The federal Bureau of Alcohol, Tobacco and Firearms, tweeted, “@ATFHous on scene at Robb Elementary School in Uvalde, TX providing assistance in the investigation of a school shooting. Uvalde Police Department is the point of contact and will release more information as it becomes available.”
A source told Click2Houston that Ramos “legally purchased two AR platform rifles at a local federal firearms licensee on two separate dates: May 17, 2022, and May 20, 2022.” One rifle was found in the truck; the other in the school (a Daniel Defense rifle.)

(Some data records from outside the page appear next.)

(* ===== verification/Confine.v ===== *)
(** * The server's obligations

    [srv_spec legacy root] is the contract between a server task and its
    environment.  It says, call by call, what the task owes:

    - a file is opened only by an [openat2] of safe components beneath an anchor
      on the export root, with [RESOLVE_BENEATH | RESOLVE_NO_MAGICLINKS]; the
      anchor is a plain [open] of the root itself;
    - a change of the name space names one safe component of a directory so
      opened, and a change of a file acts on a descriptor so opened or retained
      in the handle table; [fchmodat], the one change that follows a link in its
      last component, is made only on the name, and with the mode, this task made
      there with [mkdirat];
    - permission bits are masked to 0o777;
    - a query by path names a path lexically beneath the root.  Queries change
      nothing, but some follow links: what a link a client swaps in after
      [resolve] looked may show them is not restricted here;
    - a descriptor is closed only by its owner, and a write holds the stripe of
      the file's inode key;

    and what it may rely on: descriptors returned by the kernel are not already
    in use, and the handle table hands out only descriptors that were put there.
    Everything else about the answers is unconstrained, with one choice: on a
    kernel with [openat2] ([legacy = false], Linux 5.6 or later) no open answers
    ENOSYS; on any kernel ([legacy = true]) one may, and a task may open a path
    lexically beneath the root plainly ([open_plain]).  A task keeps both
    contracts, so it opens plainly only after an ENOSYS. *)

From S2P Require Import Prelude Prog Text Status Os Sanitize WriteLock.

(** ** Ghost state *)

(** What a descriptor was opened as: an anchor on the export root, or a file
    beneath it; and the last name made in it with [mkdirat]. *)
Inductive fd_kind : Type := Anchor | Beneath | Maker (name : str) (mode : Z).

Record ghost := Ghost {
  g_own : gmap Z fd_kind;  (** descriptors this task owns *)
  g_shared : gset Z;       (** confined descriptors borrowed from the handle table *)
  g_key : gmap Z Z;        (** inode key the table gave for a borrowed descriptor *)
  g_lock : option Z;       (** the stripe held *)
  g_sent : list bytes      (** frames sent on the stream *)
}.

Definition ghost0 : ghost := Ghost ∅ ∅ ∅ None [].

Definition own_add (fd : Z) (k : fd_kind) (g : ghost) : ghost :=
  Ghost (<[fd := k]> (g_own g)) (g_shared g) (g_key g) (g_lock g) (g_sent g).
Definition own_del (fd : Z) (g : ghost) : ghost :=
  Ghost (delete fd (g_own g)) (g_shared g) (g_key g) (g_lock g) (g_sent g).
Definition share (fd : Z) (g : ghost) : ghost :=
  Ghost (g_own g) ({[fd]} ∪ g_shared g) (g_key g) (g_lock g) (g_sent g).
Definition with_key (fd key : Z) (g : ghost) : ghost :=
  Ghost (g_own g) (g_shared g) (<[fd := key]> (g_key g)) (g_lock g) (g_sent g).
Definition with_lock (l : option Z) (g : ghost) : ghost :=
  Ghost (g_own g) (g_shared g) (g_key g) l (g_sent g).
Definition sent (b : bytes) (g : ghost) : ghost :=
  Ghost (g_own g) (g_shared g) (g_key g) (g_lock g) (g_sent g ++ [b]).

(** A descriptor the task may act on. *)
Definition usable (g : ghost) (fd : Z) : Prop := is_Some (g_own g !! fd) \/ fd ∈ g_shared g.

Definition mode_ok (m : Z) : Prop := 0 <= m <= perm_mask.

(** One directory entry name: no separator, no NUL, not a dot name. *)
Definition name_ok (s : str) : Prop := safe_component s /\ contains_char 0 s = false.

(** What [openat2] may be asked to resolve: safe components, or [.]. *)
Definition rel_ok (rel : path) : Prop :=
  rel = [CurDir] \/ exists cs, rel = map Normal cs /\ Forall name_ok cs.

(** A path [resolve] may return. *)
Definition safe_path (root p : path) : Prop :=
  exists cs, p = root ++ map Normal cs /\ Forall name_ok cs.

(** ** The contract *)

Definition anchor_flags : Z := Z.lor (Z.lor O_PATH O_DIRECTORY) O_CLOEXEC.
Definition confine_flags : Z := Z.lor RESOLVE_BENEATH RESOLVE_NO_MAGICLINKS.

Definition anchor_call (root p : path) (flags mode : Z) : Prop := p = root /\ flags = anchor_flags /\ mode = 0.

#[export] Instance anchor_call_dec root p flags mode : Decision (anchor_call root p flags mode).
Proof. apply _. Defined.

That source told the television station that the suspect bought 375 rounds of ammunition on May 18. His home address was given as the 500 block of Diaz Street in Uvalde.
Click2Houston reported that Ramos “dropped a backpack with several magazines full of ammunition near the entrance of the school.” Seven 30-round magazines were located inside the school. That site reports that, instead of body armor, he was wearing a “plate carrier.”
The Uvalde Police Department wrote on Facebook, “Parents are asked to pick up students at the regular dismissal times at the child’s campus. There will be no bus transportation. Officers will be on site to escort students to the parents cars. Parents please be patient as lines will be long. Source: Uvalde CISD.”